2.5 Optimization of Reaction Conditions
     The reduction of 3-phenylpropiolonitrile using CtOYE was systematically optimized. The experimental variables were structured as follows: the reaction temperature was controlled within the range of 15-40 °C; the pH of PBS buffer (50 mM) was adjusted between 7.0 and 10.0. Other variables included glucose concentration (20-120 mM), GDH load (0.1-2.0 U/mL), NADP⁺ concentration (0.05-1.0 mM), and enzyme concentration (0.5-4 mg/mL). Reactions were carried out in a temperature-controlled shaker at 180 rpm for 12 h.

2.6 Molecular Docking
     Molecular docking was performed following the standard protocol of AutoDock Tools 1.5.6 [25-29]. The crystal structure of CtOYE (PDB ID: 6S32) was retrieved from the Protein Data Bank, and the ligand 3-phenylpropiolonitrile (CAS: 935-02-4) was obtained from PubChem. After preprocessing both receptor and ligand with AutoGrid4, docking calculations were carried out with AutoDock4 using a grid box centred at (45.121, 82.493, 42.755) and dimensions of (32.013, 65.618, 34.752). The results were visualized using PyMOL. The docking pose with low binding energy and a reasonable binding mode was selected for further analysis.
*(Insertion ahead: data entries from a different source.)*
Definition validate_mesh_evidence (a : gaa) (frame : ReplayFrame) : res unit :=
  let event := rf_event frame in
  match dict_get "mesh_preflight_digest" (gaa_decision a) with
  | PNone =>
      fail_if (existsb (λ k, assoc_has k event) evidence_keys)
        (auth_error "mesh evidence is present without a signed mesh digest")
  | PStr digest =>
      fail_if (String.eqb digest "") (auth_error "mesh preflight digest is malformed") ;;
      fail_if (negb (keys_superset event evidence_keys))
        (auth_error "mesh evidence is incomplete") ;;
      fail_if (negb (py_eqb (dict_get "mesh_preflight_digest" event) (PStr digest)))
        (auth_error "mesh evidence digest does not match signed decision") ;;
      request_digest ← canonical_digest (PDict (gaa_action_request a));
      fail_if (negb (py_eqb (dict_get "mesh_request_digest" event) (PStr request_digest)))
        (auth_error "mesh evidence does not match the authorized request") ;;
      match dict_get "mesh_inputs" event with
      | PList ((_ :: _) as raw_inputs) =>
          decision ← res_except (reconstruct_preflight raw_inputs request_digest)
            (λ e, if is_ValueError e || is_TypeError e
                  then Some (auth_error "mesh evidence is invalid") else None);
          fail_if (negb (pd_allow decision) || negb (String.eqb (pd_digest decision) digest))
            (auth_error "mesh evidence does not reconstruct to the signed digest") ;;
          expected ← frame_create (rf_frame_id frame) (rf_previous_hash frame) (rf_event frame);
          fail_if (negb (String.eqb (rf_frame_hash expected) (rf_frame_hash frame)))
            (auth_error "mesh authorization replay evidence is tampered")
      | _ => Raise (auth_error "mesh evidence inputs are malformed")
      end
  | _ => Raise (auth_error "mesh preflight digest is malformed")
  end.
(* ===== verification/Workflow.v ===== *)
(** From issuer to execution: issuer.py, mesh.py and engine.py together.

    What the issuer puts into the log is what the boundary accepts: the mesh
    inputs survive their transport form, a preflight over the transported
    inputs reconstructs the signed digest without keys, and so an issued
    artifact executes. *)

From S2P Require Import Prelude PyFloat PyVal Json Sha256 Base64 Crypto Trust Models Policy Arbiter PolicyRegistry Replay ReplayStore Mesh Issuer Engine.

(** * The aggregation does not read metadata and signatures *)

Section Transport.
Variable f : GovernanceInput → GovernanceInput.
Hypothesis f_source : ∀ i, gi_source_id (f i) = gi_source_id i.
Hypothesis f_decision : ∀ i, gi_decision (f i) = gi_decision i.
Hypothesis f_weight : ∀ i, gi_weight (f i) = gi_weight i.
Hypothesis f_priority : ∀ i, gi_priority (f i) = gi_priority i.

Definition transport_item (di : digested) : digested := (di.1, f di.2).
Definition transport_group (g : string * list GovernanceInput) : string * list GovernanceInput :=
  (g.1, map f g.2).

Lemma fold_max_map {A} (p : A → Z) (g : A → A) l z :
  (∀ x, p (g x) = p x) → fold_left (λ m x, Z.max m (p x)) (map g l) z = fold_left (λ m x, Z.max m (p x)) l z.
Proof. intros Hp. revert z. induction l as [|x l IH]; intros z; simpl; [done|]. by rewrite Hp, IH. Qed.

Lemma max_priority_transport items : max_priority (map transport_item items) = max_priority items.
Proof.
  destruct items as [|[d i] items]; [done|]. unfold max_priority. simpl. rewrite f_priority.
  apply (fold_max_map (λ di : digested, gi_priority di.2)). intros di. apply f_priority.
Qed.

Lemma top_inputs_transport items :
  top_inputs (map transport_item items) = map transport_item (top_inputs items).
Proof.
  unfold top_inputs. rewrite max_priority_transport. generalize (max_priority items) as m. intros m.
  induction items as [|[d i] items IH]; simpl; [done|]. rewrite IH, f_priority. by destruct (_ =? m).
Qed.

Lemma by_source_transport items : by_source (map transport_item items) = map transport_item (by_source items).
Proof. apply sort_by_map. intros di. apply f_source. Qed.

Lemma mesh_conflicts_transport p top : mesh_conflicts p (map transport_item top) = mesh_conflicts p top.
Proof.
  unfold mesh_conflicts. rewrite by_source_transport, flat_map_concat_map, List.map_map.
  rewrite (flat_map_concat_map _ (by_source top)). f_equal. apply map_ext. intros s.
  rewrite !flat_map_concat_map, List.map_map. f_equal. apply map_ext. intros o. simpl.
  rewrite !f_source. case_match; [|done]. unfold conflict_entry. simpl. by rewrite !f_source, !f_decision.
Qed.

Lemma groups_transport items groups :
  fold_left add_to_group (map transport_item items) (map transport_group groups) =
  map transport_group (fold_left add_to_group items groups).
Proof.
  revert groups. induction items as [|[d i] items IH]; intros groups; simpl; [done|].
  rewrite <-IH. f_equal. unfold add_to_group. cbn [fst snd transport_item].
  assert (∀ g, assoc_set d (map f g) (map transport_group groups) =
               map transport_group (assoc_set d g groups)) as Hset.
  { intros g. clear. induction groups as [|[k x] groups IH]; simpl; [done|].
    destruct (String.eqb d k); simpl; [done|]. by rewrite IH. }
  rewrite <-Hset. f_equal. rewrite map_app. f_equal.
  unfold transport_group. rewrite (assoc_get_map_values (map f)). by destruct (assoc_get d groups).
Qed.

Lemma group_priority_transport g : group_priority (map f g) = group_priority g.
Proof.
  destruct g as [|i g]; [done|]. simpl. rewrite f_priority. by apply fold_max_map.
Qed.

Lemma group_weight_transport g : group_weight (map f g) = group_weight g.
Proof.
  unfold group_weight. generalize 0. induction g as [|i g IH]; intros z; simpl; [done|].
  by rewrite f_weight, IH.
Qed.

Lemma winning_group_transport groups :
  winning_group (map transport_group groups) = transport_group <$> winning_group groups.
Proof.
  destruct groups as [|g gs]; [done|]. simpl. f_equal. revert g.
  induction gs as [|x gs IH]; intros g; simpl; [done|]. rewrite <-IH. f_equal.
  unfold ranks_before. simpl. rewrite !group_priority_transport, !group_weight_transport.
  by case_match.
Qed.

Lemma unresolved_transport top : unresolved (map transport_item top) = unresolved top.
Proof.
  destruct top as [|[d i] top]; [done|]. simpl. f_equal.
  induction top as [|[e j] top IH]; simpl; [done|]. by rewrite IH.
Qed.

Lemma mesh_select_transport items : mesh_select (map transport_item items) = mesh_select items.
Proof.
  unfold mesh_select, mesh_groups. pose proof (groups_transport items []) as Hg. cbn [map] in Hg.
  rewrite Hg, winning_group_transport.
  destruct (winning_group _) as [[d [|i g]]|]; [done| |done]. simpl.
  rewrite top_inputs_transport, unresolved_transport, f_decision.
  unfold gi_allow. rewrite f_decision, f_source. rewrite List.map_map.
  rewrite (map_ext (λ x, gi_source_id (f x)) gi_source_id) by done. done.
Qed.

Lemma mesh_unsigned_transport rd o items ref :
  mesh_unsigned rd o (map transport_item items) ref = mesh_unsigned rd o items ref.
Proof.
  unfold mesh_unsigned, mesh_input_digests.
  rewrite max_priority_transport, top_inputs_transport, mesh_conflicts_transport, by_source_transport,
    List.map_map.
  rewrite (map_ext (λ x, (gi_source_id (transport_item x).2, (transport_item x).1))
                   (λ di, (gi_source_id di.2, di.1))); [done|].
  intros di. simpl. by rewrite f_source.
Qed.

Lemma with_digest_transport inputs items :
  mapM_res with_digest inputs = Ok items →
  mapM_res with_digest (map f inputs) = Ok (map transport_item items).
Proof.
  rewrite !mapM_res_ok. induction 1 as [|i di inputs items H _ IH]; simpl; constructor; [|done].
  unfold with_digest, gi_digest in *. rewrite f_decision.
  apply res_bind_ok in H as (d & -> & [= <-]). done.
Qed.

(** A preflight that allowed under some keys gives, without keys and log, the
    same decision digest on the transported inputs. *)
Lemma preflight_transport `{C : Crypto} {L} `{RS : ReplayStore L} keys inputs rd (log log' : option L) d :
  mesh_preflight keys inputs rd None log = (Ok d, log') →
  ∃ d', (mesh_preflight (L := L) (MeshSources []) (map f inputs) rd None None).1 = Ok d' ∧
        pd_allow d' = pd_allow d ∧ pd_digest d' = pd_digest d.
Proof.
  intros H. pose proof H as (o & items & Ho & _)%mesh_preflight_ok.
  pose proof Ho as (Hrd & Hne & _ & Hnd & Hitems & Hsel)%preflight_outcome_ok.
  assert (preflight_outcome (MeshSources []) (map f inputs) rd = Ok (o, map transport_item items)) as Ho'.
  { apply preflight_outcome_ok. split_and!; try done.
    - by destruct inputs.
    - apply Forall_forall. intros i _. done.
    - rewrite List.map_map. by rewrite (map_ext (λ x, gi_source_id (f x)) gi_source_id).
    - by apply with_digest_transport.
    - by rewrite mesh_select_transport. }
  unfold mesh_preflight in *. rewrite Ho in H. rewrite Ho'.
  unfold mbind, M_bind, lift_res in *. rewrite mesh_unsigned_transport.
  destruct (canonical_digest _) as [g|e]; [|done]. cbn [get_state mret M_ret] in *.
  eexists. split; [reflexivity|]. cbn [pd_allow pd_digest].
  destruct log as [l|]; [|by injection H as <- _].
  unfold get_state, put_state, raise in H. destruct (store_append _ _ l) as [[fr|e] l']; [|done].
  by injection H as <- _.
Qed.
End Transport.

(** * The transport form of an input *)

(** What the constructor accepts. *)
Record gi_valid (i : GovernanceInput) : Prop := {
  gi_valid_source : gi_source_id i ≠ "";
  gi_valid_decision : gi_decision i ≠ [];
  gi_valid_json : serializable (PDict (gi_decision i)) = true;
  gi_valid_weight : 0 < gi_weight i;
  gi_valid_priority : 0 ≤ gi_priority i;
  gi_valid_allow : is_bool (dict_get "allow" (gi_decision i)) = true;
  gi_valid_signature : gi_source_signature i ≠ Some ""
}.

Lemma governance_input_init_valid sid d w p m sg i :
  governance_input_init sid d w p m sg = Ok i → gi_valid i.
Proof.
  unfold governance_input_init. intros H. inv_bind. breflect.
  repeat match goal with
    | H : read_str _ _ = Ok _ |- _ => apply read_str_ok in H as [_ H]
    | H : read_dict _ ?v = Ok _ |- _ => destruct v; try done; injection H as ->
    end.
  split; cbn [gi_source_id gi_decision gi_weight gi_priority gi_source_signature]; try done.
  - by destruct x0.
  - unfold read_opt_str in *. repeat case_match; simplify_eq; breflect; congruence.
Qed.

(** [None] metadata becomes an empty object. *)
Definition gi_transport (i : GovernanceInput) : GovernanceInput :=
  {| gi_source_id := gi_source_id i; gi_decision := gi_decision i; gi_weight := gi_weight i;
     gi_priority := gi_priority i; gi_metadata := Some (metadata_dict i);
     gi_source_signature := gi_source_signature i |}.

Lemma gi_from_to_dict i d : gi_valid i → gi_to_dict i = Ok d → gi_from_dict (PDict d) = Ok (gi_transport i).
Proof.
  intros [Hs Hd Hj Hw Hp Ha Hsg] H. unfold gi_to_dict in H.
  apply res_bind_ok in H as (g & Hg & H). injection H as <-.
  match goal with |- context [PDict ?d] => set (dd := d) end. unfold gi_from_dict.
  assert (keys_subset dd (gi_expected ++ ["source_signature"]) = true) as ->
    by (unfold dd; by destruct (gi_source_signature i)).
  assert (keys_superset dd gi_expected = true) as -> by done. cbn [negb orb fail_if].
  assert (governance_input_init (dict_get "source_id" dd) (dict_get "decision" dd)
    (dict_get "weight" dd) (dict_get "priority" dd) (dict_get "metadata" dd)
    (dict_get "source_signature" dd) = Ok (gi_transport i)) as Hinit.
  { unfold governance_input_init.
    assert (dict_get "source_signature" dd = opt_str (gi_source_signature i)) as ->
      by (unfold dd; by destruct (gi_source_signature i)).
    change (dict_get "source_id" dd) with (PStr (gi_source_id i)).
    change (dict_get "decision" dd) with (PDict (gi_decision i)).
    change (dict_get "weight" dd) with (PInt (gi_weight i)).
    change (dict_get "priority" dd) with (PInt (gi_priority i)).
    change (dict_get "metadata" dd) with (PDict (metadata_dict i)).
    rewrite read_str_nonempty by done. cbn [read_dict read_int]. unfold mbind, res_bind.
    apply Z.leb_gt in Hw. apply Z.ltb_ge in Hp.
    assert (match gi_decision i with [] => true | _ => false end = false) as -> by (by destruct (gi_decision i)).
    rewrite Hj, Hw, Hp, Ha. cbn [negb fail_if].
    destruct (gi_source_signature i) as [sg|] eqn:Hsig; cbn [opt_str];
      [rewrite read_opt_str_some by done|]; unfold gi_transport; by rewrite Hsig. }
  rewrite Hinit. unfold mbind, res_bind, gi_digest in *. cbn [gi_transport gi_decision].
  rewrite Hg. change (dict_get "decision_digest" dd) with (PStr g). simpl. by rewrite String.eqb_refl.
Qed.

Lemma gi_from_to_dicts inputs ds :
  Forall gi_valid inputs → mapM_res gi_to_dict inputs = Ok ds →
  mapM_res gi_from_dict (map PDict ds) = Ok (map gi_transport inputs).
Proof.
  rewrite !mapM_res_ok. intros Hv H. induction H as [|i d inputs ds Hd _ IH]; cbn [map]; [constructor|].
  apply Forall_cons in Hv as [Hi Hv]. constructor; [by apply gi_from_to_dict|auto].
Qed.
2.7 Molecular Dynamics (MD) Simulation
     MD simulations were conducted using GROMACS 2022.3 [30-33]. Small molecule preprocessing was performed using AmberTools22 to add General AMBER Force Field (GAFF), and Gaussian 16W was used to add hydrogen atoms and calculate Restrained Electrostatic Potential (RESP) charges, which were then incorporated into the topology files of the MD system. Simulations were performed under constant temperature (300 K) and pressure (1 bar) conditions, using the Amber99sb-ildn force field and TIP3P water model. An appropriate number of Na⁺ ions were added to neutralize the total charge of the system. The system was first energy-minimized using the steepest descent method, followed by 100,000 steps of NVT (constant number of particles, volume, and temperature) and NPT (constant number of particles, pressure, and temperature) equilibration with a coupling constant of 0.1 ps and a duration of 100 ps. Finally, a free MD simulation was run for 5,000,000 steps with a time step of 2 fs, totaling 100 ns. After the simulation, trajectory analysis was performed using the built-in tools of the software to calculate the Root Mean Square Deviation (RMSD) [34], Radius of Gyration (RG) [35], and Solvent-Accessible Surface Area (SASA) [36].

3. RESULTS AND DISCUSSION

3.1 Expression, Purification, and Kinetic Analysis of CtOYE
     The CtOYE protein was heterologously expressed in E. coli BL21 (DE3), incorporating an N-terminal His6-tag. This poly-His tag facilitated the subsequent purification of the recombinant protein. Following expression, the cell extract containing CtOYE was subjected to purification via affinity chromatography using a Ni-NTA 6FF column. SDS-PAGE analysis of purified enzyme solution revealed a single band with an apparent molecular weight of approximately 45.1 kDa (Figure S1), confirming electrophoretic homogeneity and agreement with the theoretical molecular weight of CtOYE containing the poly-His tag. The preliminary characterization of CtOYE was performed by spectrophotometric determination based on the consumption of NADPH during the reduction of 3-phenylpropiolonitrile, with the results presented in Table 1 and Figure S2. The substrate affinity (K_m of 1.41 mM) and turnover number (kcat of 4.49 s⁻¹) were observed, resulting in a catalytic efficiency of 3.18 mM⁻¹ s⁻¹.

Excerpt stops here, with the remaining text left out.